In 2015, after his cabinet was sworn in, the government made public the mandate letters of Prime Minister Trudeau’s cabinet ministers. Those mandate letters all likely have an addendum now: regardless of portfolio, all ministers must have a comprehensive engagement plan with the United States for the life of this mandate.

The range of policy anxieties that are now clear and present to Prime Minister Trudeau’s government are broad. A few examples:

    Auto sector: Canada’s auto sector is the eight largest in the world, integrated through North America, globally competitive, and employs more than half a million Canadians. The Canadian auto industry depends heavily on access to the American market, with $135 billion in two-way trade, with America absorbing roughly two-thirds of Canada’s parts production and 85 percent of Canada’s vehicle output. With President Trump directly criticizing business decisions by auto firms to invest in Mexico, the Canadian sector is rightfully concerned.

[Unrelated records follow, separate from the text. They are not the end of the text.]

(* ===== verification/CxlKm.v ===== *)
(** * CXL IDE key management (library/cxl_ide_test_lib/test_case/ide_km_common.c)

    Making keys, the set-up and the end of a CXL IDE stream, and the search for
    the port index of the device.  The handles of the SPDM and DOE
    contexts are part of the class of libspdm's operations. *)
From Stdlib Require Import ZArith Lia.
From stdpp Require Import prelude.
From S2P Require Import Prelude KeyOrder Libspdm TestConfig Hardware PcieIde Kcbar IdeKm Ports PcieTests PcieGroup CxlIde.

Open Scope Z_scope.
Open Scope teeio_scope.

Module CxlKm.
Import TestConfig Hardware PcieIde Kcbar IdeKm Ports CxlIde.

Definition CXL_IDE_CONFIGURATION_TYPE_GET_KEY : Z := 3.
Definition CXL_IDE_MODE_CONTAINMENT : Z := 0.
Definition CXL_IDE_MODE_SKID : Z := 1.
Definition CXL_BIT_MASK (n : Z) : Z := u32 (Z.shiftl 1 n).

(* CXL_QUERY_RESP_CAPS *)
Definition iv_generation_capable (raw : Z) : Z := get_bits 4 1 raw.
Definition ide_key_generation_capable (raw : Z) : Z := get_bits 5 1 raw.
Definition k_set_stop_capable (raw : Z) : Z := get_bits 6 1 raw.

Section key_management.
Context {D : Type} `{Bus D} `{Clock D} `{IdeKmRequester D} `{CxlIdeKmRequester D} `{Libspdm}.
Context (g_teeio_fixed_key : bool) (session_id : Z).

(** [CXL_IDE_KM_KEY_SUB_STREAM_CXL << 24] as the first dword of an IV. *)
Definition iv_prefix : Z := u32 (Z.shiftl CXL_IDE_KM_KEY_SUB_STREAM_CXL 24).

(** The IV written over the buffer's. *)
Definition gen_default_iv (kb : key_buffer) : res key_buffer :=
  let* _ := TEEIO_ASSERT (sizeof_kb_iv =? 12) in
  Ok {| kb_key := kb_key kb; kb_iv := le_bytes 4 iv_prefix ++ le_bytes 4 0 ++ le_bytes 4 1 |}.

Definition with_key (key : bytes) (kb : key_buffer) : key_buffer := {| kb_key := key; kb_iv := kb_iv kb |}.

(** Random bytes in the place of the key. *)
Definition cxl_random_key (kb : key_buffer) : io D (bool * key_buffer) :=
  let+ (result, key) := libspdm_get_random_number sizeof_kb_key in
  ret (result, if result : bool then with_key key kb else kb).

(** The key made by the device, and what the host makes of it. *)
Definition get_key_from_device (stream_id key_sub_stream port_index : Z) (kb : key_buffer) (key_gen_capable iv_gen_capable : bool)
    (cxl_ide_km_iv : Z) : io D (bool * key_buffer * Z) :=
  let kb := {| kb_key := kb_key kb; kb_iv := replicate (Z.to_nat sizeof_kb_iv) 0 |} in
  let+ (status, kb) := cxl_ide_km_get_key session_id stream_id key_sub_stream port_index kb in
  if LIBSPDM_STATUS_IS_ERROR status then ret (false, kb, cxl_ide_km_iv) else
  let+ (result, kb) := (if key_gen_capable then ret (true, kb) else cxl_random_key kb) in
  if negb result then ret (false, kb, cxl_ide_km_iv) else
  if iv_gen_capable then
    let+ iv0 := lift (load_le (kb_iv kb) 0 4) in
    if negb (iv0 =? iv_prefix) then let+ kb := lift (gen_default_iv kb) in ret (true, kb, CXL_IDE_KM_KEY_IV_DEFAULT)
    else ret (true, kb, CXL_IDE_KM_KEY_IV_INITIAL)
  else let+ kb := lift (gen_default_iv kb) in ret (true, kb, CXL_IDE_KM_KEY_IV_DEFAULT).

(** Returns its value, the buffer and [*cxl_ide_km_iv]. *)
Definition cxl_ide_generate_key (stream_id key_sub_stream port_index : Z) (kb : key_buffer)
    (key_gen_capable iv_gen_capable : bool) (direction cxl_ide_km_iv : Z) : io D (bool * key_buffer * Z) :=
  if negb (direction =? CXL_IDE_KM_KEY_DIRECTION_RX) && negb (direction =? CXL_IDE_KM_KEY_DIRECTION_TX)
  then ret (false, kb, cxl_ide_km_iv) else
  let+ kb := lift (gen_default_iv kb) in
  if g_teeio_fixed_key then
    let b := if direction =? CXL_IDE_KM_KEY_DIRECTION_RX then TEEIO_TEST_FIXED_RX_KEY_BYTE_VALUE
             else TEEIO_TEST_FIXED_TX_KEY_BYTE_VALUE in
    ret (true, with_key (replicate (Z.to_nat sizeof_kb_key) b) kb, CXL_IDE_KM_KEY_IV_DEFAULT)
  else if (key_gen_capable || iv_gen_capable) && (direction =? CXL_IDE_KM_KEY_DIRECTION_TX) then
    get_key_from_device stream_id key_sub_stream port_index kb key_gen_capable iv_gen_capable cxl_ide_km_iv
  else
    let+ (result, kb) := cxl_random_key kb in
    ret (result, kb, CXL_IDE_KM_KEY_IV_DEFAULT).

Definition cxl_stop_ide_stream (stream_id port_index : Z) : io D bool :=
  let+ status := cxl_ide_km_key_set_stop session_id stream_id
                   (Z.lor CXL_IDE_KM_KEY_DIRECTION_RX CXL_IDE_KM_KEY_SUB_STREAM_CXL) port_index in
  if LIBSPDM_STATUS_IS_ERROR status then ret false else
  let+ status := cxl_ide_km_key_set_stop session_id stream_id
                   (Z.lor CXL_IDE_KM_KEY_DIRECTION_TX CXL_IDE_KM_KEY_SUB_STREAM_CXL) port_index in
  ret (negb (LIBSPDM_STATUS_IS_ERROR status)).

(** Whether device keys and IVs are used: [None] when GET_KEY is asked for
    but the device does not have it. *)
Definition get_key_choice (caps config_bitmap : Z) : option (bool * bool) :=
  let key_gen_capable := negb g_teeio_fixed_key && (ide_key_generation_capable caps =? 1) in
  let iv_gen_capable := negb g_teeio_fixed_key && (iv_generation_capable caps =? 1) in
  let get_key := negb g_teeio_fixed_key && negb (Z.land config_bitmap (CXL_BIT_MASK CXL_IDE_CONFIGURATION_TYPE_GET_KEY) =? 0) in
  if key_gen_capable || iv_gen_capable then
    Some (if negb get_key then (false, false) else (key_gen_capable, iv_gen_capable))
  else if get_key then None else Some (key_gen_capable, iv_gen_capable).

(** A KEY_PROG message; an error stops the run.  The acknowledge status is only logged. *)
Definition prog_key (stream_id key_sub_stream port_index : Z) (kb : key_buffer) : io D unit :=
  let+ (status, kp_ack_status) := cxl_ide_km_key_prog session_id stream_id key_sub_stream port_index kb in
  let+ _ := io_assert (negb (LIBSPDM_STATUS_IS_ERROR status)) in
  (** [dump_key_iv_in_key_prog] *)
  let+ _ := io_assert (sizeof_kb_key / 4 =? 8) in
  io_assert ((sizeof_kb_iv / 4 =? 2) || (sizeof_kb_iv / 4 =? 3)).

(** From the buffer of a message to the registers of the root port; [keys]
    is overwritten. *)
Definition program_cxl_root_port (kcbar direction : Z) (kb : key_buffer) (keys : bytes) : io D bytes :=
  let+ (_, keys) := lift (KeyOrder.cxl_construct_rp_keys (Some (kb_key kb)) sizeof_kb_key (Some keys) PCIE_IDE_KEY_SIZE) in
  let+ (_, iv) := lift (KeyOrder.cxl_construct_rp_iv (kb_iv kb) sizeof_kb_iv (replicate 8 0) 8) in
  let+ _ := cxl_cfg_rp_link_enc_key_iv kcbar direction 0 keys PCIE_IDE_KEY_SIZE iv 8 in
  ret keys.

Definition set_go (stream_id key_sub_stream port_index : Z) : io D unit :=
  let+ status := cxl_ide_km_key_set_go session_id stream_id key_sub_stream port_index in
  io_assert (negb (LIBSPDM_STATUS_IS_ERROR status)).

(** The parameter [skip_ksetgo] and the context of the upper port are not used. *)
(** The starts of the receive and of the transmit key; the encryption is enabled unless keys are refreshed. *)
Definition cxl_start_stream (kcbar stream_id port_index ide_mode : Z) (key_refresh : bool) : io D bool :=
  let ide_km_mode := if ide_mode =? CXL_IDE_MODE_CONTAINMENT then CXL_IDE_KM_KEY_MODE_CONTAINMENT
                     else CXL_IDE_KM_KEY_MODE_SKID in
  let+ _ := set_go stream_id (Z.lor (Z.lor CXL_IDE_KM_KEY_DIRECTION_RX ide_km_mode) CXL_IDE_KM_KEY_SUB_STREAM_CXL)
              port_index in
  let+ _ := (if negb key_refresh then cxl_cfg_rp_linkenc_enable kcbar true else ret tt) in
  let+ _ := cxl_cfg_rp_start_trigger kcbar true in
  let+ _ := set_go stream_id (Z.lor (Z.lor CXL_IDE_KM_KEY_DIRECTION_TX ide_km_mode) CXL_IDE_KM_KEY_SUB_STREAM_CXL)
              port_index in
  let+ _ := libspdm_sleep (10 * 1000) in
  ret true.

Definition cxl_setup_ide_stream (kcbar stream_id port_index : Z) (lower_port : cxl_port_context_t)
    (config_bitmap ide_mode : Z) (key_refresh : bool) : io D bool :=
  match get_key_choice (resp_caps (query_resp (cxl_data lower_port))) config_bitmap with
  | None => ret false
  | Some (key_gen_capable, iv_gen_capable) =>
      let generate direction :=
        cxl_ide_generate_key stream_id CXL_IDE_KM_KEY_SUB_STREAM_CXL port_index zero_key_buffer key_gen_capable iv_gen_capable
          direction 0 in
      let+ (result, rx_key_buffer, cxl_ide_km_iv_rx) := generate CXL_IDE_KM_KEY_DIRECTION_RX in
      if negb result then ret false else
      let+ (result, tx_key_buffer, cxl_ide_km_iv_tx) := generate CXL_IDE_KM_KEY_DIRECTION_TX in
      if negb result then ret false else
      let+ _ := prog_key stream_id (Z.lor (Z.lor CXL_IDE_KM_KEY_DIRECTION_RX cxl_ide_km_iv_rx) CXL_IDE_KM_KEY_SUB_STREAM_CXL)
                  port_index rx_key_buffer in
      let+ _ := prog_key stream_id (Z.lor (Z.lor CXL_IDE_KM_KEY_DIRECTION_TX cxl_ide_km_iv_tx) CXL_IDE_KM_KEY_SUB_STREAM_CXL)
                  port_index tx_key_buffer in
      let+ keys := program_cxl_root_port kcbar CXL_IDE_KM_KEY_DIRECTION_TX tx_key_buffer (replicate 32 0) in
      let+ keys := program_cxl_root_port kcbar CXL_IDE_KM_KEY_DIRECTION_RX rx_key_buffer keys in
      let+ _ := cxl_cfg_rp_txrx_key_valid kcbar CXL_IDE_STREAM_DIRECTION_TX true in
      let+ _ := cxl_cfg_rp_txrx_key_valid kcbar CXL_IDE_STREAM_DIRECTION_RX true in
      cxl_start_stream kcbar stream_id port_index ide_mode key_refresh
  end.

(** The end of a stream; [stop] is a message the device may not have. *)
Definition cxl_teardown_ide_stream (kcbar stream_id port_index : Z) (lower_port : cxl_port_context_t) : io D bool :=
  let+ stopped :=
    (if k_set_stop_capable (resp_caps (query_resp (cxl_data lower_port))) =? 1
     then cxl_stop_ide_stream stream_id port_index else ret true) in
  if negb stopped then ret false else
  let+ _ := cxl_cfg_rp_txrx_transto_insecure_state kcbar CXL_IDE_STREAM_DIRECTION_RX true in
  let+ _ := cxl_cfg_rp_txrx_transto_insecure_state kcbar CXL_IDE_STREAM_DIRECTION_TX true in
  let+ _ := cxl_cfg_rp_linkenc_enable kcbar false in
  ret true.
End key_management.

Section port_index.
Context {D : Type} `{Libspdm} `{CxlIdeKmRequester (D * process)}.

#[local] Abbreviation State := (D * process)%type.

Definition no_answer (max_port_index : Z) : cxl_query_answer :=
  {| cxl_dev_func := 0; cxl_bus := 0; cxl_segment := 0; cxl_max_port_index := max_port_index; cxl_caps := 0;
     cxl_ide_reg_block := replicate (Z.to_nat CXL_IDE_KM_IDE_CAP_REG_BLOCK_MAX_COUNT) 0 |}.

Definition cxl_answers_for (p : IDE_PORT) (a : cxl_query_answer) : bool :=
  (cxl_dev_func a =? PcieTests.expected_dev_func p) && (cxl_bus a =? port_bus p) && (cxl_segment a =? u8 (port_segment p)).

(** Returns its value and [*max_port_index]. *)
Definition do_query_port_index (session_id : Z) (p : IDE_PORT) (port_index max_port_index : Z) : io State (bool * Z) :=
  let+ (status, answer) := cxl_ide_km_query session_id port_index (no_answer max_port_index) in
  ret (if LIBSPDM_STATUS_IS_ERROR status then false else cxl_answers_for p answer, cxl_max_port_index answer).

(** The indices from 1 on, in eight bits; with a last index of 255 the loop
    only ends when one matches. *)
Definition cxl_query_round (g : cxl_ide_test_group_context_t) (s : Z * Z) : io State (Z * Z + bool) :=
  let '(port_index, max_port_index) := s in
  if negb (port_index <=? max_port_index) then ret (inr false) else
  let+ (found, max_port_index) := do_query_port_index (cxl_session_id g) (port (base (cxl_lower_port g))) port_index max_port_index in
  if found : bool then let+ _ := PcieGroup.set_port_index (cxl_lower_addr g) port_index in ret (inr true)
  else ret (inl (u8 (port_index + 1), max_port_index)).

Definition cxl_ide_query_port_index (g : cxl_ide_test_group_context_t) : io State (bool * cxl_ide_test_group_context_t) :=
  let+ (found, max_port_index) := do_query_port_index (cxl_session_id g) (port (base (cxl_lower_port g))) 0 0 in
  if found : bool then ret (true, g) else
  let+ found := io_while 256 (cxl_query_round g) (1, max_port_index) in
  let+ g := cxl_renew_ports g in
  ret (found, g).
End port_index.
End CxlKm.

    Regulatory cooperation: In 2011, the Canada-US Regulatory Cooperation Council and the Beyond the Border Initiative were put in place to spur greater economic integration. With the North American Free Trade Agreement (NAFTA) having been the subject of a withering attack by President Trump, Senator Bernie Sanders, and emboldened players in both the Republican and Democratic Parties, it is unclear where this integration initiative will now end up.

    Border management: While President Trump’s commitment to “build a wall” along America’s southern border is well known, what is less well known are his thoughts on the northern border. More than 400,000 people cross the Canada-US border each day, as does an average of $1.7 billion in commercial activity. Efficiency of infrastructure, data sharing, supply chain realities are all dependent on a cooperative and collaborative policy approach.

    Mutual defense: Canada and the United States have shared interests in the defense and security of the North American continent. From policing the Canada-US shared border to participation in joint operations through NORAD and NATO, Canada and the US share a deep commitment to mutual defense. Initiatives like the Shiprider program that allows Canadian and American enforcement officials to move in tandem to protect the waterways along the border demonstrate the interconnectedness of their security interests. The Permanent Joint Board on Defense also remains an important tool for the Canadian and American militaries to have frank discussions, and exchange views and information regarding joint security.

With one in five Canadian jobs dependent on trade with the United States, and those jobs at risk in export dependent industries from the auto sector to agriculture to forestry and more, Donald Trump’s Presidency must now be at the center of Canada’s policy planning. In every region, in every aspect of the Canadian economy, it is all at stake, and Canada will need to engage with America anew. While the Canada-US relationship has been a most prosperous two-way economic relationship, the election of President Trump presents a challenge to Canada and Canada needs to be ready, engaged and persistent in protecting our interests. This responsibility lies not only with Ottawa, but also with the provincial governments, big city mayors, business leaders, and others who must shoulder responsibility for engagement with a more distrusting and cynical leadership in the US.